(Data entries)
Lemma sie_testbit h : sie h = Z.testbit (h_sstatus h) 1.
Proof.
  unfold sie. change SSTATUS_SIE with (2 ^ 1).
  destruct (Z.testbit (h_sstatus h) 1) eqn:E.
  - destruct (Z.eqb_spec (Z.land (h_sstatus h) (2 ^ 1)) 0) as [E0|]; [|done].
    apply (f_equal (fun z => Z.testbit z 1)) in E0.
    rewrite Z.land_spec, E in E0. discriminate.
  - replace (Z.land (h_sstatus h) (2 ^ 1)) with 0; [done|].
    symmetry. apply Z.bits_inj'. intros n Hn.
    rewrite Z.land_spec, Z.bits_0, Z.pow2_bits_eqb by lia.
    destruct (Z.eqb_spec 1 n) as [<-|]; [by rewrite E|by rewrite andb_false_r].
Qed.

Lemma sstatus_clear_testbit s : Z.testbit (Z.land s (Z.lnot SSTATUS_SIE)) 1 = false.
Proof.
  rewrite Z.land_spec, Z.lnot_spec by lia.
  change (Z.testbit SSTATUS_SIE 1) with true. by rewrite andb_false_r.
Qed.

Lemma sstatus_clear_id s :
  Z.testbit s 1 = false -> Z.land s (Z.lnot SSTATUS_SIE) = s.
Proof.
  intros E. apply Z.bits_inj'. intros n Hn.
  rewrite Z.land_spec, Z.lnot_spec by done.
  change SSTATUS_SIE with (2 ^ 1). rewrite Z.pow2_bits_eqb by lia.
  destruct (Z.eqb_spec 1 n) as [<-|]; [by rewrite E|by rewrite andb_true_r].
Qed.

Lemma sstatus_clear_set s :
  Z.testbit s 1 = true -> Z.lor (Z.land s (Z.lnot SSTATUS_SIE)) SSTATUS_SIE = s.
Proof.
  intros E. apply Z.bits_inj'. intros n Hn.
  rewrite Z.lor_spec, Z.land_spec, Z.lnot_spec by done.
  change SSTATUS_SIE with (2 ^ 1). rewrite Z.pow2_bits_eqb by lia.
  destruct (Z.eqb_spec 1 n) as [<-|]; [by rewrite E|].
  by rewrite andb_true_r, orb_false_r.
Qed.

#[local] Opaque SSTATUS_SIE.

Lemma push_off_eq m : push_off m = Ok tt (with_hart cpu_push m).
Proof.
  destruct m as [[tp ss noff ie p] lk me fl pr ip np ti].
  unfold push_off, cpu_push, intr_get, intr_off, with_hart. mgo. cbn.
  destruct (noff =? 0); unfold when; mgo; reflexivity.
Qed.

Lemma sie_cpu_push h : sie (cpu_push h) = false.
Proof. rewrite sie_testbit. apply sstatus_clear_testbit. Qed.

Lemma with_hart_id m : with_hart (fun h => h) m = m.
Proof. by destruct m. Qed.

Lemma pop_push m :
  hart_ok m -> pop_off (with_hart cpu_push m) = Ok tt (settle m).
Proof.
  intros [H0 H1]. unfold pop_off, intr_get. mgo.
  unfold with_hart at 1. cbn [m_hart set_m_hart]. rewrite sie_cpu_push. mgo.
  destruct m as [[tp ss noff ie p] lk me fl pr ip np ti].
  unfold with_hart, settle, cpu_settle, cpu_push, sie in *; cbn in *.
  destruct (Z.ltb_spec (noff + 1) 1); [lia|].
  mgo. cbn.
  replace (noff + 1 - 1) with noff by lia.
  pose proof (sie_testbit (mk_hart tp ss noff ie p)) as Hs. unfold sie in Hs. cbn in Hs.
  destruct (Z.eqb_spec noff 0) as [->|Hn]; cbn.
  - rewrite Hs. destruct (Z.testbit ss 1) eqn:E; unfold when, ret; cbn.
    + unfold intr_on, modify, with_hart. cbn. by rewrite sstatus_clear_set, ?Hs.
    + rewrite sstatus_clear_id by done. unfold with_hart. cbn. by rewrite Hs.
  - rewrite Hs in H1. unfold when, ret, with_hart. cbn.
    rewrite (proj2 (Z.eqb_neq noff 0) Hn), sstatus_clear_id; [done|]. apply H1. lia.
Qed.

#### Task:
Retype the records above exactly, so that no line differs from its source.

#### Answer section:
Lemma sie_testbit h : sie h = Z.testbit (h_sstatus h) 1.
Proof.
  unfold sie. change SSTATUS_SIE with (2 ^ 1).
  destruct (Z.testbit (h_sstatus h) 1) eqn:E.
  - destruct (Z.eqb_spec (Z.land (h_sstatus h) (2 ^ 1)) 0) as [E0|]; [|done].
    apply (f_equal (fun z => Z.testbit z 1)) in E0.
    rewrite Z.land_spec, E in E0. discriminate.
  - replace (Z.land (h_sstatus h) (2 ^ 1)) with 0; [done|].
    symmetry. apply Z.bits_inj'. intros n Hn.
    rewrite Z.land_spec, Z.bits_0, Z.pow2_bits_eqb by lia.
    destruct (Z.eqb_spec 1 n) as [<-|]; [by rewrite E|by rewrite andb_false_r].
Qed.

Lemma sstatus_clear_testbit s : Z.testbit (Z.land s (Z.lnot SSTATUS_SIE)) 1 = false.
Proof.
  rewrite Z.land_spec, Z.lnot_spec by lia.
  change (Z.testbit SSTATUS_SIE 1) with true. by rewrite andb_false_r.
Qed.

Lemma sstatus_clear_id s :
  Z.testbit s 1 = false -> Z.land s (Z.lnot SSTATUS_SIE) = s.
Proof.
  intros E. apply Z.bits_inj'. intros n Hn.
  rewrite Z.land_spec, Z.lnot_spec by done.
  change SSTATUS_SIE with (2 ^ 1). rewrite Z.pow2_bits_eqb by lia.
  destruct (Z.eqb_spec 1 n) as [<-|]; [by rewrite E|by rewrite andb_true_r].
Qed.

Lemma sstatus_clear_set s :
  Z.testbit s 1 = true -> Z.lor (Z.land s (Z.lnot SSTATUS_SIE)) SSTATUS_SIE = s.
Proof.
  intros E. apply Z.bits_inj'. intros n Hn.
  rewrite Z.lor_spec, Z.land_spec, Z.lnot_spec by done.
  change SSTATUS_SIE with (2 ^ 1). rewrite Z.pow2_bits_eqb by lia.
  destruct (Z.eqb_spec 1 n) as [<-|]; [by rewrite E|].
  by rewrite andb_true_r, orb_false_r.
Qed.

#[local] Opaque SSTATUS_SIE.

Lemma push_off_eq m : push_off m = Ok tt (with_hart cpu_push m).
Proof.
  destruct m as [[tp ss noff ie p] lk me fl pr ip np ti].
  unfold push_off, cpu_push, intr_get, intr_off, with_hart. mgo. cbn.
  destruct (noff =? 0); unfold when; mgo; reflexivity.
Qed.

Lemma sie_cpu_push h : sie (cpu_push h) = false.
Proof. rewrite sie_testbit. apply sstatus_clear_testbit. Qed.

Lemma with_hart_id m : with_hart (fun h => h) m = m.
Proof. by destruct m. Qed.

Lemma pop_push m :
  hart_ok m -> pop_off (with_hart cpu_push m) = Ok tt (settle m).
Proof.
  intros [H0 H1]. unfold pop_off, intr_get. mgo.
  unfold with_hart at 1. cbn [m_hart set_m_hart]. rewrite sie_cpu_push. mgo.
  destruct m as [[tp ss noff ie p] lk me fl pr ip np ti].
  unfold with_hart, settle, cpu_settle, cpu_push, sie in *; cbn in *.
  destruct (Z.ltb_spec (noff + 1) 1); [lia|].
  mgo. cbn.
  replace (noff + 1 - 1) with noff by lia.
  pose proof (sie_testbit (mk_hart tp ss noff ie p)) as Hs. unfold sie in Hs. cbn in Hs.
  destruct (Z.eqb_spec noff 0) as [->|Hn]; cbn.
  - rewrite Hs. destruct (Z.testbit ss 1) eqn:E; unfold when, ret; cbn.
    + unfold intr_on, modify, with_hart. cbn. by rewrite sstatus_clear_set, ?Hs.
    + rewrite sstatus_clear_id by done. unfold with_hart. cbn. by rewrite Hs.
  - rewrite Hs in H1. unfold when, ret, with_hart. cbn.
    rewrite (proj2 (Z.eqb_neq noff 0) Hn), sstatus_clear_id; [done|]. apply H1. lia.
Qed.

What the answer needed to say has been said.